Sunday, 9 August 2009

Parliament & Democracy

Obnoxio the Clown posts on an article by Michael Portillo in the Times, discussing Parliament, PMQs, the role of the Speaker and his 'performance'. Both the article and Obnoxio's comments contain many valid points, but Michael Portillo's article does not address some areas in sufficient detail, in that the House of Commons is not the only area - within our democratic process - that requires change.

The Speaker of the House of Commons should, logically, 'control' the House and in this respect Michael Portillo makes a valid point when he says: "We learn nothing during question time and he is not held to account. Gordon Brown’s prevarication is symptomatic of the contempt that, since the days of Tony Blair, the prime minister has had for parliament." - so why does the Speaker not exert his authority and demand that that accountability happens? Bercow, having said that announcements should be made in the House of Commons - and not through the media beforehand - why has he not acted, in the instances where this has continued?

The problem is that PMQs and ministerial statements are not the only areas of the House of Commons that requires change. As has been suggested previously, Chairmen of Select Committees should be elected by ballot; the budgets of any NGO (following the required 'cull' in this area) should be questioned by Select Committees and agreed, together with their subsequent performance; MPs, now hopefully subject to open primaries in the first instance, must also be answerable to a recall system, in order to negate the power of the Whips, thus making them directly accountable to their constituents in respect of how they vote.

One important comment by Michael Portillo is worth repetition and that is to do with the appointment of peers to ministerial positions, without any 'oversight' by MPs. Another innovation to improve our democracy would be 'appointment hearings' - as in America - whereby those proposed for ministerial office can be questioned and made to justify their suitability for office.

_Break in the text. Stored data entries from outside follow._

(** X18. A window of 1 to 5 words whose normalized, lower-cased text is the
    normalized, lower-cased phrase is a candidate of confidence 1, so the
    fuzzy matcher then returns a match of confidence 1 first: differences of
    case, punctuation and word division alone never hide an occurrence from
    it. *)
Theorem occurrence_up_to_case_scores_1 (piiText : string)
    (words : list WordInfo) (i span : nat) :
  1 <= span <= Nat.min 5 (length words) ->
  i + span <= length words ->
  candidateAt words i span = Js.toLowerCase (Js.stripNonAlnum piiText) ->
  candidateAt words i span <> "" ->
  (exists m,
      In m (fuzzyCandidates piiText words (85 # 100))
      /\ z_position m = i /\ z_matchedWords m = span
      /\ (z_confidence m == 1)%Q)
  /\ exists best rest,
       fuzzyMatchPII piiText words (85 # 100) = best :: rest
       /\ (z_confidence best == 1)%Q.
Proof.
  intros Hs Hi Hsame Hne.
  set (m := {| z_position := i;
               z_confidence := similarityOf
                                 (Js.toLowerCase (Js.stripNonAlnum piiText))
                                 (candidateAt words i span);
               z_matchedWords := span |}).
  assert (Hconf : (z_confidence m == 1)%Q).
  { unfold m. simpl. rewrite Hsame. apply similarityOf_same. }
  assert (Hin : In m (fuzzyCandidates piiText words (85 # 100))).
  { apply fuzzyCandidates_windows. exists span, i.
    split; [exact Hs | split; [exact Hi |]].
    apply fuzzyAtWindow_spec. split; [exact Hne | split; [| reflexivity]].
    change (z_confidence m) with
      (similarityOf (Js.toLowerCase (Js.stripNonAlnum piiText))
         (candidateAt words i span)) in Hconf.
    rewrite Hconf. unfold Qle. simpl. lia. }
  split; [exists m; repeat split; assumption |].
  unfold fuzzyMatchPII.
  pose proof (sortDesc_perm z_confidence
                (fuzzyCandidates piiText words (85 # 100))) as Hperm.
  pose proof (sortDesc_sorted z_confidence
                (fuzzyCandidates piiText words (85 # 100))) as HS.
  apply (Permutation_in _ (Permutation_sym Hperm)) in Hin.
  destruct (sortDesc z_confidence (fuzzyCandidates piiText words (85 # 100)))
    as [|best sorted] eqn:E; [destruct Hin |].
  destruct (removeOverlapping_head best sorted) as [rest Hrest].
  exists best, rest. split; [exact Hrest |].
  apply Qle_antisym.
  - assert (Hb : In best (fuzzyCandidates piiText words (85 # 100)))
      by (apply (Permutation_in _ Hperm); now left).
    now apply fuzzyCandidates_bounds in Hb.
  - rewrite <- Hconf. inversion HS as [|? ? _ Hall]; subst.
    destruct Hin as [<- | Hin]; [apply Qle_refl |].
    rewrite List.Forall_forall in Hall. exact (Hall m Hin).
Qed.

Michael Portillo, making the point that MPs behave like local councillors, involving themselves in 'local' issues which have nothing to do with Parliament, leads one to suggest that if power was truly devolved to local people this problem would not arise. By making local authorites self-financing and responsible for all matters within their area would (a) make local councillors more responsible to their electorate and (b) re-awaken the electorates interest and participation in local politics.

It is generally acknowledged, by those interested in politics and the well-being of Britain, that much is wrong with our democracy as it now is and that, consequently, a radical overhaul is required to fix the problem. As a result only the complete introduction of those proposals* encapsulated in The Plan, will provide the desired result. The most important of these, our withdrawal from membership of the European Union, would thus allow our MPs, with the agreement of the electorate, to once again decide Britain's future - and please note the emphasis on the words 'with the agreement of the electorate'!

It cannot be repeated enough that, unless Britain does withdraw from the European Union, a 'constitution' will still exist, except that one word will have mutated into three - 'The Lisbon Treaty'.

* And for those that favour a Land Value Tax, rather than a Local Sales Tax - we can talk about it!